- Task instructions -
Starting at the line that holds "match table_heap s !! t with Some _" and stopping at the line that holds "match m (link_heap", restate the records below word for word, with both of those lines included.

- Data to process -

(* ===== verification/Classifier.v ===== *)
(** * The flow classifier (lib/classifier.c, lib/classifier.h)

    Rules that wildcard the same bits share a table; in a table, the rules that differ only in
    priority are on a ring, and the hash map of the table holds the one with the highest
    priority.  The state is the classifier and the structures it points to: rules with their
    list links, tables.  A table's address is taken when it is allocated. *)
From Stdlib Require Import Sorted.
From S2P Require Import Prelude Hash Hmap DList Flow ClsRule.

Local Open Scope Z_scope.

(** ** Definitions *)

(** [ct_hash] is the hash in the member hmap_node. *)
Record cls_table := MkTable {
  ct_hash : Z;
  ct_rules : hmap;
  ct_wc : flow_wildcards;
  n_table_rules : Z;
  is_catchall : bool
}.

(** The classifier, and the structures it points to. *)
Record cls_state := MkCls {
  n_rules : Z;
  tables : hmap;
  rule_heap : gmap nat cls_rule;
  link_heap : links;
  table_heap : gmap nat cls_table
}.

Abbreviation cm := (cstate cls_state).

Definition with_n_rules (n : Z) (s : cls_state) : cls_state := MkCls n (tables s) (rule_heap s) (link_heap s) (table_heap s).
Definition with_tables (t : hmap) (s : cls_state) : cls_state := MkCls (n_rules s) t (rule_heap s) (link_heap s) (table_heap s).
Definition with_rule_heap (r : gmap nat cls_rule) (s : cls_state) : cls_state := MkCls (n_rules s) (tables s) r (link_heap s) (table_heap s).
Definition with_link_heap (l : links) (s : cls_state) : cls_state := MkCls (n_rules s) (tables s) (rule_heap s) l (table_heap s).
Definition with_table_heap (t : gmap nat cls_table) (s : cls_state) : cls_state := MkCls (n_rules s) (tables s) (rule_heap s) (link_heap s) t.

Definition with_ct_rules (h : hmap) (t : cls_table) : cls_table := MkTable (ct_hash t) h (ct_wc t) (n_table_rules t) (is_catchall t).
Definition with_n_table_rules (n : Z) (t : cls_table) : cls_table := MkTable (ct_hash t) (ct_rules t) (ct_wc t) n (is_catchall t).

(** *** Loads, stores, and calls on the members *)

Definition load_rule (p : nat) : cm cls_rule := fun s =>
  match rule_heap s !! p with Some r => Ret (r, s) | None => Stuck DanglingPtr end.
Definition modify_rule (p : nat) (f : cls_rule -> cls_rule) : cm unit := fun s =>
  match rule_heap s !! p with Some r => Ret (tt, with_rule_heap (<[p := f r]> (rule_heap s)) s) | None => Stuck DanglingPtr end.
Definition load_table (t : nat) : cm cls_table := fun s =>
  match table_heap s !! t with Some x => Ret (x, s) | None => Stuck DanglingPtr end.
Definition modify_table (t : nat) (f : cls_table -> cls_table) : cm unit := fun s =>
  match table_heap s !! t with Some x => Ret (tt, with_table_heap (<[t := f x]> (table_heap s)) s) | None => Stuck DanglingPtr end.
Definition free_table (t : nat) : cm unit := fun s =>
  match table_heap s !! t with Some _ => Ret (tt, with_table_heap (delete t (table_heap s)) s) | None => Stuck InvalidFree end.

Definition on_links {A} (m : lm A) : cm A := fun s =>
  match m (link_heap s) with Ret (a, l) => Ret (a, with_link_heap l s) | Stuck e => Stuck e end.
Definition on_tables (f : hmap -> outcome hmap) : cm unit := fun s =>
  match f (tables s) with Ret h => Ret (tt, with_tables h s) | Stuck e => Stuck e end.
Definition on_rules (t : nat) (f : hmap -> outcome hmap) : cm unit :=
  x ← load_table t; h ← lift (f (ct_rules x)); modify_table t (with_ct_rules h).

- Answer to the exercise -
  match table_heap s !! t with Some _ => Ret (tt, with_table_heap (delete t (table_heap s)) s) | None => Stuck InvalidFree end.

Definition on_links {A} (m : lm A) : cm A := fun s =>
  match m (link_heap s) with Ret (a, l) => Ret (a, with_link_heap l s) | Stuck e => Stuck e end.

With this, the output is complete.